Although the feast of All Saints on November 1st became a universal custom of the Roman Rite in the mid-9th century, it was not until the later 15th century that it became common to celebrate it with an octave. When the Breviary of St Pius V was promulgated in 1568, a new selection of Matins readings for the feast and octave was made; the feast ends on November 8th with this beautiful passage from the end of St Cyprian of Carthage’s treatise On Mortality. Cyprian wrote this as part of his pastoral response to the terrible plague that afflicted the Roman Empire from 249 to 262, consoling his suffering flock by encouraging them to remember that union with God and the Saints, and reunion with our loved ones, await us in the next life.

“Considerandum est, fratres dilectissimi, et identidem cogitandum, renuntiasse nos mundo, et tamquam hospites et peregrinos hic interim degere. Amplectamur diem, qui assignat singulos domicilio suo, qui nos istinc ereptos, et laqueis sæcularibus exsolutos, paradiso restituit, et regno cælesti. Quis non peregre constitutus properaret in patriam regredi? Quis non ad suos navigare festinans, ventum prosperum cupidius optaret, ut velociter caros liceret amplecti? Patriam nostram paradisum computamus, parentes Patriarchas habere jam cœpimus: quid non properamus et currimus, ut patriam nostram videre, ut parentes salutare possimus? Magnus illic nos carorum numerus exspectat, parentum, fratrum, filiorum frequens nos et copiosa turba desiderat, jam de sua immortalitate secura, et adhuc de nostra salute sollicita. Ad horum conspectum et complexum venire, quanta et illis et nobis in commune lætitia est! Qualis illic cælestium regnorum voluptas sine timore moriendi, et cum æternitate vivendi! Quam summa et perpetua felicitas! Illic Apostolorum gloriosus chorus, illic Prophetarum exsultantium numerus, illic Martyrum innumerabilis populus, ob certaminis et passionis victoriam coronatus. Triumphantes illic Virgines, quæ concupiscentiam carnis et corporis continentiæ robore subegerunt. Remunerati misericordes, qui alimentis et largitionibus pauperum justitiæ opera fecerunt, qui Dominica præcepta servantes ad cælestes thesauros terrena patrimonia transtulerunt. Ad hos, fratres dilectissimi avida cupiditate properemus, et cum his cito esse, ut cito ad Christum venire contingat, optemus.

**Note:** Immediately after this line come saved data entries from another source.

(** C6: [generateSpeech] resolves with the concatenation, in arrival
    order, of every chunk of a stream that ends; and on a voice event whose
    stages all answer, the payload of the one [sendVoice] is that
    concatenation, the calls of the invocation being exactly the seven
    listed: no [sendMessage] among them. *)
Theorem voice_reply_is_the_whole_stream
    (w : World) (body filePath : jsval) (audio : Buffer) (text reply : jsstring)
    (completion : ChatCompletion) (chunks : list Buffer) (response : Response.t) :
  voice_event body = true ->
  toString_returns (chat_id body) = true ->
  metadata_resolves w (file_id body) filePath ->
  download_resolves w filePath audio ->
  transcriptions_create w (whisper_params audio) = Ok text ->
  blank text = false ->
  completions_create w (tutor_params text) = Ok completion ->
  reply = or_else (first_content completion) FALLBACK_REPLY ->
  setMetadata w TTS_VOICE AUDIO_24KHZ_96KBITRATE_MONO_MP3 = Ok tt ->
  toStream w reply = Ok (emits chunks End_) ->
  fetch w (SendVoice (chat_id body) (List.concat chunks)) = Ok response ->
  Response.ok response = true ->
  (forall text' chunks' s,
      toStream w text' = Ok (emits chunks' End_) ->
      snd (generateSpeech w text' s) = Ok (List.concat chunks'))
  /\ handle w (Request.incoming body)
     = ({| request := consumed body;
           calls := [ Fetch (GetFile (file_id body));
                      Fetch (FileDownload filePath);
                      Transcribe (whisper_params audio);
                      Complete (tutor_params text);
                      SetMetadata TTS_VOICE AUDIO_24KHZ_96KBITRATE_MONO_MP3;
                      ToStream reply;
                      Fetch (SendVoice (chat_id body) (List.concat chunks)) ] |},
        Ok OK_200).
Proof.
  intros V T Hm Hd Ht B Hc -> Hs Hr Hv Ho. split.
  - intros text' chunks' s H. rewrite (@generateSpeech_drains w text' chunks' s Hs H). reflexivity.
  - unfold handle, POST. rewrite try_catch_unfold. fold (arrives body).
    to_transcript V Hm Hd Ht. rewrite B. cbn.
    rewrite bind_unfold, getTutorResponse_run, Hc. cbn.
    step. change (printable (JStr ?t)) with true. cbn.
    rewrite bind_unfold, (@generateSpeech_drains w _ _ _ Hs Hr). cbn.
    step.
    rewrite bind_unfold, (@sendVoiceToTelegram_delivers w _ _ _ _ T Hv Ho). cbn.
    step. reflexivity.
Qed.

Lemma voice_reply_is_the_whole_stream_witness :
  let w := Scenario.round_trip "hello" Scenario.two_chunks in
  let body := Scenario.voice_update in
  (forall text' chunks' s,
      toStream w text' = Ok (emits chunks' End_) ->
      snd (generateSpeech w text' s) = Ok (List.concat chunks'))
  /\ handle w (Request.incoming body)
     = ({| request := consumed body;
           calls := [ Fetch (GetFile (JStr (lit "abc")));
                      Fetch (FileDownload (JStr (lit "voice/abc.oga")));
                      Transcribe (whisper_params Scenario.nine_bytes);
                      Complete (tutor_params (lit "hello"));
                      SetMetadata TTS_VOICE AUDIO_24KHZ_96KBITRATE_MONO_MP3;
                      ToStream (lit Scenario.greeting);
                      Fetch (SendVoice (JNum 42%float) [x01; x02; x03]) ] |},
        Ok OK_200).
Proof.
  apply (@voice_reply_is_the_whole_stream
           (Scenario.round_trip "hello" Scenario.two_chunks) Scenario.voice_update
           (JStr (lit "voice/abc.oga")) Scenario.nine_bytes (lit "hello")
           (lit Scenario.greeting) (Scenario.one_choice Scenario.greeting)
           [[x01; x02]; [x03]] (Scenario.replied Scenario.sent)).
  - reflexivity.
  - reflexivity.
  - exists (Scenario.replied Scenario.found), Scenario.found.
    repeat split; reflexivity.
  - exists (Scenario.downloaded Scenario.nine_bytes). repeat split; reflexivity.
  - reflexivity.
  - reflexivity.
  - reflexivity.
  - reflexivity.
  - reflexivity.
  - reflexivity.
  - reflexivity.
  - reflexivity.
Defined.

(* ================================================================== *)
(** ** Faults and the apology *)

(** X2: The inner [try] of the catch block, had the body still been readable:
    it sends the apology to [body.message.chat.id]. *)
Remark notify_user_on_unread_request (w : World) (body : jsval) (sent : list Call) :
  truthy (chat_id body) = true ->
  notify_user w {| request := Request.incoming body; calls := sent |}
  = ({| request := Request.incoming body;
        calls := sent ++ [Fetch (SendMessage (chat_id body) APOLOGY)] |},
     match fetch w (SendMessage (chat_id body) APOLOGY) with
     | Ok _ => Ok tt
     | Throw e => Throw e
     end).
Proof.
  intros T. unfold notify_user, chat_id in *. step. step. rewrite T.
  apply sendMessageToTelegram_run.
Qed.

(** X1: In the handler the body has been read by line 152 when the catch block
    runs, so the catch block adds no call to those of the [try]. *)
Remark catch_block_sends_nothing (w : World) (req : Request.t) :
  calls (fst (handle w req))
  = calls (fst (POST_try w {| request := req; calls := [] |})).
Proof. rewrite handle_summary. reflexivity. Qed.

(** C7, on the code: when the synthesis stream emits ['error'] after any
    chunks, [generateSpeech] rejects with that error and nothing is sent to
    the voice endpoint; the handler answers 500.  No apology is sent
    either: the calls of the invocation are the six listed. *)
Theorem stream_error_sends_nothing
    (w : World) (body filePath : jsval) (audio : Buffer) (text reply : jsstring)
    (completion : ChatCompletion) (chunks : list Buffer) (err : Thrown) :
  voice_event body = true ->
  metadata_resolves w (file_id body) filePath ->
  download_resolves w filePath audio ->
  transcriptions_create w (whisper_params audio) = Ok text ->
  blank text = false ->
  completions_create w (tutor_params text) = Ok completion ->
  reply = or_else (first_content completion) FALLBACK_REPLY ->
  setMetadata w TTS_VOICE AUDIO_24KHZ_96KBITRATE_MONO_MP3 = Ok tt ->
  toStream w reply = Ok (emits chunks (Err err)) ->
  (forall s, snd (generateSpeech w reply s) = Throw err)
  /\ handle w (Request.incoming body)
     = ({| request := consumed body;
           calls := [ Fetch (GetFile (file_id body));
                      Fetch (FileDownload filePath);
                      Transcribe (whisper_params audio);
                      Complete (tutor_params text);
                      SetMetadata TTS_VOICE AUDIO_24KHZ_96KBITRATE_MONO_MP3;
                      ToStream reply ] |},
        Ok ERROR_500).
Proof.
  intros V Hm Hd Ht B Hc -> Hs Hr. split.
  - intros s. rewrite (@generateSpeech_rejects w _ _ _ s Hs Hr). reflexivity.
  - unfold handle, POST. rewrite try_catch_unfold. fold (arrives body).
    to_transcript V Hm Hd Ht. rewrite B. cbn.
    rewrite bind_unfold, getTutorResponse_run, Hc. cbn.
    step. change (printable (JStr ?t)) with true. cbn.
    rewrite bind_unfold, (@generateSpeech_rejects w _ _ _ _ Hs Hr). cbn.
    apply POST_catch_after_read.
Qed.

Lemma stream_error_sends_nothing_witness :
  let w := Scenario.round_trip "hello" Scenario.breaks_mid_stream in
  let body := Scenario.voice_update in
  (forall s, snd (generateSpeech w (lit Scenario.greeting) s)
             = Throw (Fault (lit "socket closed")))
  /\ handle w (Request.incoming body)
     = ({| request := consumed body;
           calls := [ Fetch (GetFile (JStr (lit "abc")));
                      Fetch (FileDownload (JStr (lit "voice/abc.oga")));
                      Transcribe (whisper_params Scenario.nine_bytes);
                      Complete (tutor_params (lit "hello"));
                      SetMetadata TTS_VOICE AUDIO_24KHZ_96KBITRATE_MONO_MP3;
                      ToStream (lit Scenario.greeting) ] |},
        Ok ERROR_500).
Proof.
  apply (@stream_error_sends_nothing
           (Scenario.round_trip "hello" Scenario.breaks_mid_stream)
           Scenario.voice_update
           (JStr (lit "voice/abc.oga")) Scenario.nine_bytes (lit "hello")
           (lit Scenario.greeting) (Scenario.one_choice Scenario.greeting)
           [[x01; x02]] (Fault (lit "socket closed"))).
  - reflexivity.
  - exists (Scenario.replied Scenario.found), Scenario.found.
    repeat split; reflexivity.
  - exists (Scenario.downloaded Scenario.nine_bytes). repeat split; reflexivity.
  - reflexivity.
  - reflexivity.
  - reflexivity.
  - reflexivity.
  - reflexivity.
  - reflexivity.
Defined.

(** C8, on the code: when the metadata capability answers with a falsy
    [ok] and the description [d], [getTelegramFilePath] throws an [Error]
    whose message is "Failed to get file path: " followed by [d], and the
    handler answers 500 [{ok: false, error: "Internal server error"}].  No
    apology is sent: the metadata fetch is the only call. *)
Theorem metadata_failure_sends_nothing
    (w : World) (body data : jsval) (response : Response.t) (d : jsstring) :
  voice_event body = true ->
  fetch w (GetFile (file_id body)) = Ok response ->
  Response.json response = Ok data ->
  nullish data = false ->
  truthy (prop data "ok") = false ->
  prop data "description" = JStr d ->
  let message := [Lit (lit "Failed to get file path: "); Interp (JStr d)] in
  (forall s, getTelegramFilePath w (file_id body) s
             = (log s (Fetch (GetFile (file_id body))), Throw (Error message)))
  /\ render message = Some (lit "Failed to get file path: " ++ d)
  /\ handle w (Request.incoming body)
     = ({| request := consumed body; calls := [Fetch (GetFile (file_id body))] |},
        Ok ERROR_500).
Proof.
  intros V F J N T D message.
  pose proof (voice_event_parts _ V) as (G & C & Pc & Pf).
  assert (E : forall s, getTelegramFilePath w (file_id body) s
                        = (log s (Fetch (GetFile (file_id body))),
                           Throw (Error message))).
  { intros s. unfold getTelegramFilePath. step. rewrite Pf. cbn.
    step_by F. step_by J. step_by N. rewrite T. cbn.
    step_by N. rewrite D. step. reflexivity. }
  split; [exact E|]. split.
  - cbn. rewrite app_nil_r. reflexivity.
  - unfold handle, POST. rewrite try_catch_unfold. fold (arrives body).
    unfold chat_id, file_id in *. pass_guard G.
    step_by Nm. step_by C. step_by Nm. step_by Nv.
    step. rewrite Pc, Pf. cbn.
    rewrite bind_unfold, E. cbn. apply POST_catch_after_read.
Qed.

Lemma metadata_failure_sends_nothing_witness :
  let w := Scenario.metadata_fails in
  let body := Scenario.voice_update in
  let message :=
    [Lit (lit "Failed to get file path: "); Interp (JStr (lit "file not found"))] in
  (forall s, getTelegramFilePath w (file_id body) s
             = (log s (Fetch (GetFile (file_id body))), Throw (Error message)))
  /\ render message = Some (lit "Failed to get file path: " ++ lit "file not found")
  /\ handle w (Request.incoming body)
     = ({| request := consumed body; calls := [Fetch (GetFile (file_id body))] |},
        Ok ERROR_500).
Proof.
  apply (@metadata_failure_sends_nothing
           Scenario.metadata_fails Scenario.voice_update Scenario.not_found
           (Scenario.refused "Bad Request" Scenario.not_found) (lit "file not found"));
    reflexivity.
Defined.

Lemma notify_user_on_unread_request_witness :
  notify_user Scenario.metadata_fails
    {| request := Request.incoming Scenario.voice_update; calls := [] |}
  = ({| request := Request.incoming Scenario.voice_update;
        calls := [] ++ [Fetch (SendMessage (chat_id Scenario.voice_update) APOLOGY)] |},
     match fetch Scenario.metadata_fails
             (SendMessage (chat_id Scenario.voice_update) APOLOGY) with
     | Ok _ => Ok tt
     | Throw e => Throw e
     end).
Proof.
  apply (notify_user_on_unread_request Scenario.metadata_fails Scenario.voice_update []).
  reflexivity.
Defined.

(* ================================================================== *)
(** ** Every path through the handler *)

Ltac open_helpers :=
  unfold getTelegramFilePath, downloadTelegramFile, transcribeAudio,
    getTutorResponse, generateSpeech, sendVoiceToTelegram, sendMessageToTelegram,
    not_voice, outbound, await, ret, throw.

Ltac split_path :=
  match goal with
  | |- context [if ?b then _ else _] => destruct b eqn:?
  | |- context [match ?x with Ok _ => _ | Throw _ => _ end] => destruct x eqn:?
  end.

(The lower central section of the Ghent altarpiece, showing the adoration of the mystical Lamb by the company of the Saints. 1425 ca. – 1432, by the brothers Jan and Hubert van Eyck. Public domain image from Wikimedia Commons.)


We must consider, most beloved brethren, and continually reflect upon the fact that we have renounced the world, and in the meanwhile live here as guests and pilgrims. Let us embrace the day which assigns each of us to his own home, which restores us to paradise and the heavenly kingdom, delivered hence and freed from the snares of the world. What man that has been placed in foreign lands would not hasten to return to his own country? What man that is hastening to sail back to his friends desireth not the more eagerly a prosperous wind, that he might the sooner be able to embrace those dear to him? We regard paradise as our country, already we begin to deem the patriarchs as our parents: why do we not hasten and run, that we may see our country, that we may greet our parents? There a great number of our dear ones awaits us, and a dense crowd of parents, brothers, children, longs for us, already assured of their own immortality, and still solicitous for our salvation. To attain to their sight and their embrace, what gladness both for them and for us in common! What delight there is in the heavenly kingdom, without fear of death, and with eternity of living! How lofty and perpetual the happiness!”